The cost of equity is more complicated, since the rate of return demanded by equity investors is not as clearly defined as it is by lenders. Theoretically, the cost of equity is approximated by the capital asset pricing model

(CAPM) = risk-free rate + (company’s beta x risk premium)

The firm’s overall cost of capital is based on the weighted average of these costs. For example, consider an enterprise with a capital structure consisting of 70% equity and 30% debt; its cost of equity is 10% and after-tax cost of debt is 7%. Therefore, its WACC would be (0.7 x 10%) + (0.3 x 7%) = 9.1%. This is the cost of capital that would be used to discount future cash flows from potential projects and other opportunities to estimate their net present value (NPV) and ability to generate value.

Companies strive to attain the optimal financing mix based on the cost of capital for various funding sources. Debt financing has the advantage of being more tax efficient than equity financing, since interest expenses are tax deductible and dividends on common shares are paid with after-tax dollars. However, too much debt can result in dangerously high leverage, resulting in higher interest rates sought by lenders to offset the higher default risk.

Cost of Capital Examples

Every industry has its own prevailing cost of capital. For some companies, the cost of capital is lower than their discount rate. Some finance departments may lower their discount rate to attract capital or raise it incrementally to build in a cushion depending on how much risk they are comfortable with.
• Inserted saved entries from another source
(** * The in-memory user graph store of [main.go]

    The program keeps three package-level variables: the map [users] from
    user ID to [User], the lock [usersMutex] and the counter [nextUserID].
    Every HTTP handler decodes its request, takes the lock, and runs to
    completion before it releases it, so a handler is one atomic transition
    on the pair (map, counter).  The development below embeds each handler
    as a function from the store to the new store and the response, and
    proves the properties of the specification about these functions. *)

From stdpp Require Import gmap strings list fin_maps pretty.
From Stdlib Require Import ZArith Lia.

(** ** Go primitives used by the program *)

Module GoInt.

(** [int] is a signed machine word (64 bits on the usual targets);
    [nextUserID++] wraps around silently at the largest value. *)
Definition bits : Z := 64.
Definition maxInt : Z := 2 ^ (bits - 1) - 1.
Definition minInt : Z := - 2 ^ (bits - 1).
Definition wrap (z : Z) : Z :=
  ((z + 2 ^ (bits - 1)) `mod` 2 ^ bits - 2 ^ (bits - 1))%Z.
Definition inRange (z : Z) : Prop := (minInt ≤ z ≤ maxInt)%Z.

End GoInt.

(** [strconv.Itoa]: the decimal rendering of an [int], with a leading
    minus sign for negative numbers. *)
Definition Itoa (i : Z) : string := pretty i.

(** ** Data model *)

(** [Friends] is the sequence of entries of the Go slice.  A nil slice and
    an empty slice are both the empty list: the model speaks of the entries
    of a friend list, not of whether an empty one is encoded as [null] or
    as an empty JSON array. *)
Record User := mkUser {
  Name : string;
  Age : Z;
  Friends : list string
}.

(** The package-level state; the lock is not part of it, since each handler
    holds it from its first access to its return. *)
Record Store := mkStore {
  users : gmap string User;
  nextUserID : Z
}.

Definition initialStore : Store := mkStore ∅ 1.

(** What a handler writes to its [http.ResponseWriter]. *)
Inductive Body :=
| Text (s : string)
| UsersJSON (m : gmap string User)
| FriendsJSON (l : list User).

Record Response := mkResponse {
  status : Z;
  body : Body
}.

Definition StatusOK : Z := 200.
Definition StatusCreated : Z := 201.
Definition StatusBadRequest : Z := 400.
Definition StatusNotFound : Z := 404.
Definition StatusInternalServerError : Z := 500.

Definition LF : string := String (Ascii.ascii_of_nat 10) EmptyString.

(** [http.Error(w, msg, code)] sets the status and prints [msg] and a line
    feed. *)
Definition httpError (msg : string) (code : Z) : Response :=
  mkResponse code (Text (msg +:+ LF)).

(** ** The handlers *)

Definition generateUserID (s : Store) : string * Store :=
  let id := Itoa (nextUserID s) in
  (id, mkStore (users s) (GoInt.wrap (nextUserID s + 1))).

(** The request body is given as the outcome of [Decode]: [None] when the
    decoder returned an error. *)
Definition createUserHandler (decoded : option User) (s : Store)
  : Store * Response :=
  match decoded with
  | None => (s, httpError "Invalid request body" StatusBadRequest)
  | Some newUser =>
      let '(userID, s1) := generateUserID s in
      (mkStore (<[userID := newUser]> (users s1)) (nextUserID s1),
       mkResponse StatusCreated (Text ("User ID: " +:+ userID)))
  end.

(** [encodeErr] is the outcome of [json.NewEncoder(w).Encode]: [None] for a
    nil error, [Some msg] for an error whose text is [msg].  For the types
    encoded here it can only fail when writing to the connection fails. *)
Definition getAllUsersHandler (encodeErr : option string) (s : Store)
  : Store * Response :=
  if Nat.eqb (size (users s)) 0 then
    (s, httpError "Список пользователей пуст" StatusNotFound)
  else
    match encodeErr with
    | Some _ =>
        (s, httpError "Ошибка при формировании ответа" StatusInternalServerError)
    | None => (s, mkResponse StatusOK (UsersJSON (users s)))
    end.

Record Friendship := mkFriendship {
  SourceID : string;
  TargetID : string
}.

Definition setFriends (u : User) (fs : list string) : User :=
  mkUser (Name u) (Age u) fs.

Definition makeFriendsHandler (decoded : option Friendship) (s : Store)
  : Store * Response :=
  match decoded with
  | None => (s, httpError "Invalid request body" StatusBadRequest)
  | Some friendship =>
      match users s !! SourceID friendship, users s !! TargetID friendship with
      | Some sourceUser, Some targetUser =>
          let sourceUser' :=
            setFriends sourceUser (Friends sourceUser ++ [TargetID friendship]) in
          let targetUser' :=
            setFriends targetUser (Friends targetUser ++ [SourceID friendship]) in
          let m1 := <[SourceID friendship := sourceUser']> (users s) in
          let m2 := <[TargetID friendship := targetUser']> m1 in
          (mkStore m2 (nextUserID s),
           mkResponse StatusOK
             (Text (Name sourceUser' +:+ " и " +:+ Name targetUser'
                    +:+ " теперь друзья")))
      | _, _ => (s, httpError "One or both users not found" StatusBadRequest)
      end
  end.

(** The inner loop of [deleteUserHandler]: scan the list, cut out the first
    entry equal to [target] and stop. *)
Fixpoint removeFirst (target : string) (l : list string) : list string :=
  match l with
  | [] => []
  | id :: rest =>
      if decide (id = target) then rest else id :: removeFirst target rest
  end.

(** The body of the outer loop, for one entry of the deleted user's list. *)
Definition cascadeStep (target : string) (m : gmap string User)
  (friendID : string) : gmap string User :=
  match m !! friendID with
  | None => m
  | Some friend =>
      <[friendID := setFriends friend (removeFirst target (Friends friend))]> m
  end.

Definition cascade (target : string) (fs : list string)
  (m : gmap string User) : gmap string User :=
  fold_left (cascadeStep target) fs m.

Definition deleteUserHandler (decoded : option string) (s : Store)
  : Store * Response :=
  match decoded with
  | None => (s, httpError "Invalid request body" StatusBadRequest)
  | Some target =>
      match users s !! target with
      | None => (s, httpError "User not found" StatusBadRequest)
      | Some targetUser =>
          let m1 := delete target (users s) in
          let m2 := cascade target (Friends targetUser) m1 in
          (mkStore m2 (nextUserID s),
           mkResponse StatusOK (Text (Name targetUser +:+ " удалён")))
      end
  end.

(** The loop of [getUserFriendsHandler], appending to [friendsDetails]. *)
Definition friendsDetails (m : gmap string User) (fs : list string)
  : list User :=
  fold_left
    (fun acc friendID =>
       match m !! friendID with
       | Some friend => acc ++ [friend]
       | None => acc
       end)
    fs [].

Definition getUserFriendsHandler (userID : string) (encodeErr : option string)
  (s : Store) : Store * Response :=
  match users s !! userID with
  | None => (s, httpError "User not found" StatusBadRequest)
  | Some user =>
      let details := friendsDetails (users s) (Friends user) in
      match encodeErr with
      | Some msg => (s, httpError msg StatusInternalServerError)
      | None => (s, mkResponse StatusOK (FriendsJSON details))
      end
  end.

Definition updateUserAgeHandler (userID : string) (decoded : option Z)
  (s : Store) : Store * Response :=
  match decoded with
  | None => (s, httpError "Invalid request body" StatusBadRequest)
  | Some newAge =>
      match users s !! userID with
      | None => (s, httpError "User not found" StatusBadRequest)
      | Some user =>
          (mkStore (<[userID := mkUser (Name user) newAge (Friends user)]> (users s))
                   (nextUserID s),
           mkResponse StatusOK (Text "Возраст пользователя успешно обновлён"))
      end
  end.

(** ** The router: one request, and a sequence of requests *)

(** A request that reaches one of the six handlers registered in [main],
    with what the handler reads from it.  A request for a path or method
    that no handler is registered for is answered by the router library
    alone, runs no code of the program and is not represented. *)
Inductive Request :=
| ReqCreate (decoded : option User)
| ReqUsers (encodeErr : option string)
| ReqMakeFriends (decoded : option Friendship)
| ReqDeleteUser (decoded : option string)
| ReqFriends (userID : string) (encodeErr : option string)
| ReqUserAge (userID : string) (decoded : option Z).

Definition handle (r : Request) (s : Store) : Store * Response :=
  match r with
  | ReqCreate d => createUserHandler d s
  | ReqUsers e => getAllUsersHandler e s
  | ReqMakeFriends d => makeFriendsHandler d s
  | ReqDeleteUser d => deleteUserHandler d s
  | ReqFriends u e => getUserFriendsHandler u e s
  | ReqUserAge u d => updateUserAgeHandler u d s
  end.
As of January 2018, diversified chemical companies have the highest cost of capital at 10.78%. The lowest cost of capital can be claimed by non-bank and insurance financial services companies at 2.99%. Cost of capital is also high among biotech and pharmaceutical drug companies, steel manufacturers, food wholesalers, internet (software) companies, and integrated oil and gas companies. Those industries tend to require significant capital investment in research, development, equipment and factories. Among the industries with lower capital costs are money center banks, hospitals and healthcare facilities, power companies, real estate investment trusts (REITs), reinsurers, retail grocery and food companies, and utilities (both general and water). Such companies may require less equipment or benefit from very steady cash flows.